Préface de Franklin RAUSKY
par Sandrine SZWARC
Éd. Hermann, 2019, 360 p., 29,50 €

Par cet ouvrage, Sandrine Szwarc livre un travail très précieux, attendu depuis des années par toutes celles et tous ceux qui ont été nourris, stimulés et inspirés par la pensée d’Éliane Amado Lévy-Valensi (1919-2006), par ses nombreux livres, ses conférences, son enseignement en France et en Israël. Il s’agit du premier livre sur cet auteur, seuls quelques articles lui ayant été consacrés jusqu’à présent.

Philosophe et psychanalyste juive, Éliane Amado fut aussi exégète, attentive également aux écrits du Zohar. Grande figure du Colloque des Intellectuels Juifs de langue française dans les années 1960 et début 1970, seule femme dans le comité préparatoire aux côtés d’André Neher, d’Emmanuel Levinas, de Léon Askénazi, de Jean Halpérin, elle fut délaissée par les intellectuels français lorsqu’elle fit son alya en Israël en 1968, suite à la guerre des Six-Jours. Elle enseigna alors la philosophie à l’université de Bar-Ilan.

Un domaine encore méconnu de son œuvre et qu’il était largement temps de redécouvrir et d’étudier fut son engagement dans le dialogue judéo-chrétien. Bien des aspects de sa pensée dans le dialogue juifs-chrétiens étaient à mettre en valeur, ainsi particulièrement son livre, La Racine et la Source (éd. Zikarone, Paris, 1968) dont beaucoup d’articles repris sont émaillés de réflexions sur la signification du christianisme et son lien avec le judaïsme. L’AJCF constituera, pour É. Amado Lévy-Valensi, dès les années 1960, un lieu privilégié où elle pourra particulièrement épanouir et affirmer ses intuitions en ce domaine et la revue Sens recueillera nombre de ses conférences. Aussi, un an après son décès, la revue Sens se devait de lui consacrer un numéro entier, en mai 2007, avec la publication de toute une correspondance inédite avec sa grande amie, sœur Bénédicte, de la Congrégation de ND de Sion, ainsi que la reprise d’un entretien avec Michel Kubler pour le quotidien La Croix.

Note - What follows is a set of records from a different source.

(* ===== verification/CliMachine.v ===== *)
(** * The machine contract of the commands that change a cluster

    With [--output json] or [yaml], a command prints one document and nothing
    else on the standard output, whatever happens inside the control package
    and the cluster: the success document of its kind and exit status 0, or an
    error document and the status of its category.  It reads no line.

    [flawless] excludes the failures of the process itself: a stream that
    cannot be written, a runtime that cannot be closed, and a runtime factory
    that fails with an exit error of its own. *)

From S2P Require Import Prelude GoStrings GoErrors PgTypes GoTime Target Version Values Json Effects Contract Batch.
From S2P Require Import Reload Restart Reinitialize Transition Pause Flush Remove ConfigPatch EditConfig Standby Select Snapshots Cluster.
From S2P Require Import Reads Cli CliRender CliWrite CliEdit CliActs Samples CliSamples.
From S2P Require Config ConfigProject Runtime.

Definition flawless (e : cevent) : Prop :=
  match e with
  | CEv a r =>
      match a return answer a → Prop with
      | AWrite _ _ | AClose => λ r, r = None
      | AOpen _ => λ r, match r with inl (OpenExit _) => False | _ => True end
      | _ => λ _, True
      end r
  end.

#[export] Instance flawless_dec e : Decision (flawless e).
Proof. destruct e as [[] r]; cbn in *; try apply _. destruct r as [[]|]; apply _. Defined.

(** ** Errors that can be rendered *)

(** An error whose document can be built. *)
Definition presentable (e : cli_error) : Prop :=
  errorWasRendered e = false ∧ validCategories (categoryForExitError e) = true ∧ error_message e ≠ "".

Il était important de rappeler ces quelques jalons pour apprécier encore davantage, cette fois-ci en connaissance de cause, le grand travail réalisé par Sandrine Szwarc qui retrace de façon très riche, très fine, avec à la fois grande sensibilité, empathie et rigueur, les multiples facettes de la vie et de la pensée d’Éliane Amado Lévy-Valensi ; elle accompagne toutes ces pages d’une vaste bibliographie primaire et secondaire, précédée d’une iconographie très émouvante. Ce livre est le résultat d’une longue enquête sur les traces de cette philosophe, aussi bien en France qu’en Israël, avec une analyse très fouillée de ses itinéraires ; S. Szwarc met ici un pluriel et l’on comprend progressivement pourquoi lorsque l’on suit pas à pas sa vie, si intense et si tragique aussi, la déportation et l’extermination de sa mère à Auschwitz, « plaie béante jamais cautérisée », ses deux divorces, sa décision si courageuse de quitter la Sorbonne alors qu’elle était à l’époque en pleine reconnaissance par ses pairs, pour réaliser son alya en Israël et redémarrer une carrière universitaire à 50 ans en enseignant la philosophie en hébreu…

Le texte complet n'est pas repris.